Another innovative model with potential to realize the vision of the IOM reports is called the Virtual Dental Home. Designed to improve oral health of vulnerable and underserved populations, this model is being demonstrated in nine sites across California. The populations being served range from children in Head Start centers and elementary schools to older or disabled adults in residential care settings and nursing homes. In this model, allied dental personnel work in community locations and collaborate with dentists who are not in these locations to form a distributed system of care. They use telehealth technology to collaborate with dentists. After consultation with the dentist, they are able to keep the majority of people in these locations healthy using health promotion and prevention education; dental disease risk assessment; preventive procedures such as application of fluoride varnish, dental sealants, dental prophylaxis and periodontal scaling; placing carious teeth in a holding pattern using interim therapeutic restorations (ITR); and tracking and supporting the individual’s need for and compliance with recommendations for additional and follow-up dental services. Placing ITRs has been approved for this project by the California Office of Statewide Health Planning and Development under the Health Workforce Pilot Project application #172.
Finally I’ll briefly mention two other activities that support the IOM vision. In one, a California demonstration project funded by First5 of San Bernardino, trains nurses and social workers to perform an oral health risk assessment for children at risk of having a developmental disability. The nurses and social workers perform the risk assessment, triage family needs, provide education and information and apply fluoride varnish for children at risk of developing dental caries. Integrating oral health activities into the professional activities of nurses and social workers could be a key to vastly increasing the number of professionals engaged in oral health activities.

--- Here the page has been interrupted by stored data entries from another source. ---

Lemma update_where_Forall {A} (p : A -> bool) (f : A -> A) (l : list A) :
  Forall (fun x => p x = false) l -> update_where p f l = l.
Proof.
  unfold update_where. induction 1 as [|x l Hx _ IH]; simpl; [reflexivity|].
  now rewrite Hx, IH.
Qed.

(** With unique ids, the row a lookup by id finds is the only one of its id. *)
Lemma find_unique_split (prid : Id) (l : list PaymentRequest) (q : PaymentRequest) :
  NoDup (List.map pr_id l) ->
  List.find (fun x => N.eqb (pr_id x) prid) l = Some q ->
  exists l1 l2,
    l = l1 ++ q :: l2 /\ pr_id q = prid
    /\ Forall (fun x => N.eqb (pr_id x) prid = false) l1
    /\ Forall (fun x => N.eqb (pr_id x) prid = false) l2.
Proof.
  induction l as [|x l IH]; simpl; [discriminate|].
  intros Hnd Hf. apply NoDup_cons_iff in Hnd. destruct Hnd as [Hx Hnd].
  destruct (N.eqb (pr_id x) prid) eqn:E.
  - injection Hf as ->. apply N.eqb_eq in E. exists [], l.
    split; [reflexivity|]. split; [exact E|]. split; [constructor|].
    rewrite Forall_forall. intros y Hy. apply N.eqb_neq. intros Ey.
    apply Hx. rewrite E, <- Ey. now apply in_map.
  - destruct (IH Hnd Hf) as [l1 [l2 [-> [Hq [H1 H2]]]]].
    exists (x :: l1), l2. split; [reflexivity|]. split; [exact Hq|].
    split; [constructor; assumption|exact H2].
Qed.

Lemma settled_rows (prid : Id) (now : Date) (l1 l2 : list PaymentRequest) (q : PaymentRequest) :
  pr_id q = prid ->
  Forall (fun x => N.eqb (pr_id x) prid = false) l1 ->
  Forall (fun x => N.eqb (pr_id x) prid = false) l2 ->
  update_where (fun r => N.eqb (pr_id r) prid) (set_paid now) (l1 ++ q :: l2)
  = l1 ++ set_paid now q :: l2.
Proof.
  intros Hq H1 H2.
  pose proof (update_where_Forall _ (set_paid now) _ H1) as E1.
  pose proof (update_where_Forall _ (set_paid now) _ H2) as E2.
  unfold update_where in *. rewrite map_app. cbn [List.map].
  rewrite E1, E2, Hq, N.eqb_refl. reflexivity.
Qed.

(** The figures of a shop once the pending request [q] is set to paid. *)
Lemma stats_after_settled (shopId : Id) (now : Date) (l1 l2 : list PaymentRequest)
    (q : PaymentRequest) (d d' : Db) :
  paymentRequests d = l1 ++ q :: l2 ->
  paymentRequests d' = l1 ++ set_paid now q :: l2 ->
  pr_status q = Pending ->
  let s := getDashboardStats_value shopId d in
  let s' := getDashboardStats_value shopId d' in
  if N.eqb (pr_shopId q) shopId
  then totalRequests s' = totalRequests s
       /\ pendingCount s' = pendingCount s - 1
       /\ paidCount s' = paidCount s + 1
       /\ unidentifiedCount s' = unidentifiedCount s
       /\ totalAmountCents s' = totalAmountCents s - amountCents q
       /\ paidAmountCents s' = paidAmountCents s + amountCents q
  else s' = s.
Proof.
  intros E E' Hst s s'. subst s s'. unfold getDashboardStats_value. rewrite E, E'.
  rewrite !filter_app. cbn [List.filter pr_shopId set_paid].
  destruct (N.eqb (pr_shopId q) shopId); [|reflexivity].
  cbn [totalRequests pendingCount paidCount unidentifiedCount totalAmountCents
       paidAmountCents].
  unfold with_status, count. rewrite !filter_app. cbn [List.filter pr_status set_paid].
  rewrite Hst. cbn [status_eqb].
  rewrite !sum_amounts_app, !length_app. cbn [List.length].
  rewrite !sum_amounts_cons. cbn [amountCents set_paid].
  repeat split; lia.
Qed.

(** X11.  What a settlement does to the dashboard.  When ids are unique and
    a manual match or a payment verification succeeds on a request that was
    pending, the figures of the request's shop change by exactly that
    request: one pending request fewer and one paid request more, the same
    total, its amount moved from the pending sum to the paid sum.  The
    figures of every other shop stay as they were. *)
Theorem dashboard_after_settlement :
  forall (prid : Id) (now : Date) (w : World) (q : PaymentRequest) (d' : Db),
    no_faults w ->
    NoDup (List.map pr_id (paymentRequests (db w))) ->
    List.find (fun x => N.eqb (pr_id x) prid) (paymentRequests (db w)) = Some q ->
    pr_status q = Pending ->
    (exists user id note' nonce,
        fst (post_sms_manual_match user id prid note' nonce now w)
        = json (Message "Match successful")
        /\ d' = db (snd (post_sms_manual_match user id prid note' nonce now w)))
    \/ (exists user data p,
          vp_paymentRequestId data = prid
          /\ fst (post_payments_verify user (Some data) now w) = json (PaymentBody p)
          /\ d' = db (snd (post_payments_verify user (Some data) now w))) ->
    forall shopId,
      let s := getDashboardStats_value shopId (db w) in
      let s' := getDashboardStats_value shopId d' in
      if N.eqb (pr_shopId q) shopId
      then totalRequests s' = totalRequests s
           /\ pendingCount s' = pendingCount s - 1
           /\ paidCount s' = paidCount s + 1
           /\ unidentifiedCount s' = unidentifiedCount s
           /\ totalAmountCents s' = totalAmountCents s - amountCents q
           /\ paidAmountCents s' = paidAmountCents s + amountCents q
      else s' = s.
Proof.
  intros prid now w q d' Hw Hnd Hq Hst Hd' shopId.
  destruct (find_unique_split prid _ q Hnd Hq) as [l1 [l2 [E [Hid [H1 H2]]]]].
  apply (stats_after_settled shopId now l1 l2 q (db w) d' E); [|exact Hst].
  rewrite <- (settled_rows prid now l1 l2 q Hid H1 H2), <- E.
  destruct Hd' as [[user [id [note' [nonce [Hok ->]]]]]|[user [data [p [Hp [Hok ->]]]]]];
    revert Hok.
  - rewrite (manual_match_no_faults user id prid note' nonce now w Hw).
    destruct (List.find (fun x => N.eqb (sms_id x) id) (smsInbox (db w))) as [m|];
      [|discriminate].
    rewrite Hq.
    destruct (createPayment_row _ _) as [p|]; [|discriminate].
    intros _. reflexivity.
  - rewrite (verify_no_faults user data now w Hw). rewrite Hp, Hq.
    destruct (getPaymentByTransactionId_row _ _); [discriminate|].
    destruct (createPayment_row _ _) as [p'|]; [|discriminate].
    intros _. reflexivity.
Qed.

The last activity I’ll mention is an effort at the Pacific Center for Special Care at the University of the Pacific School of Dentistry to develop incentive systems that can drive activities toward efforts most likely to improve the oral health of vulnerable and underserved populations. As the IOM reports indicate, incentive systems are critical components of any efforts to improve oral health and it is critical that we align these incentive systems to produce the most value in terms of oral health for vulnerable and underserved populations.
So, the good news in difficult times is that we have unprecedented opportunities to explore innovative ways to improve health and reduce the cost of health care for vulnerable and underserved populations in order to realize the vision of the IOM reports. We need to continue to support the work described here as well as other innovative solutions.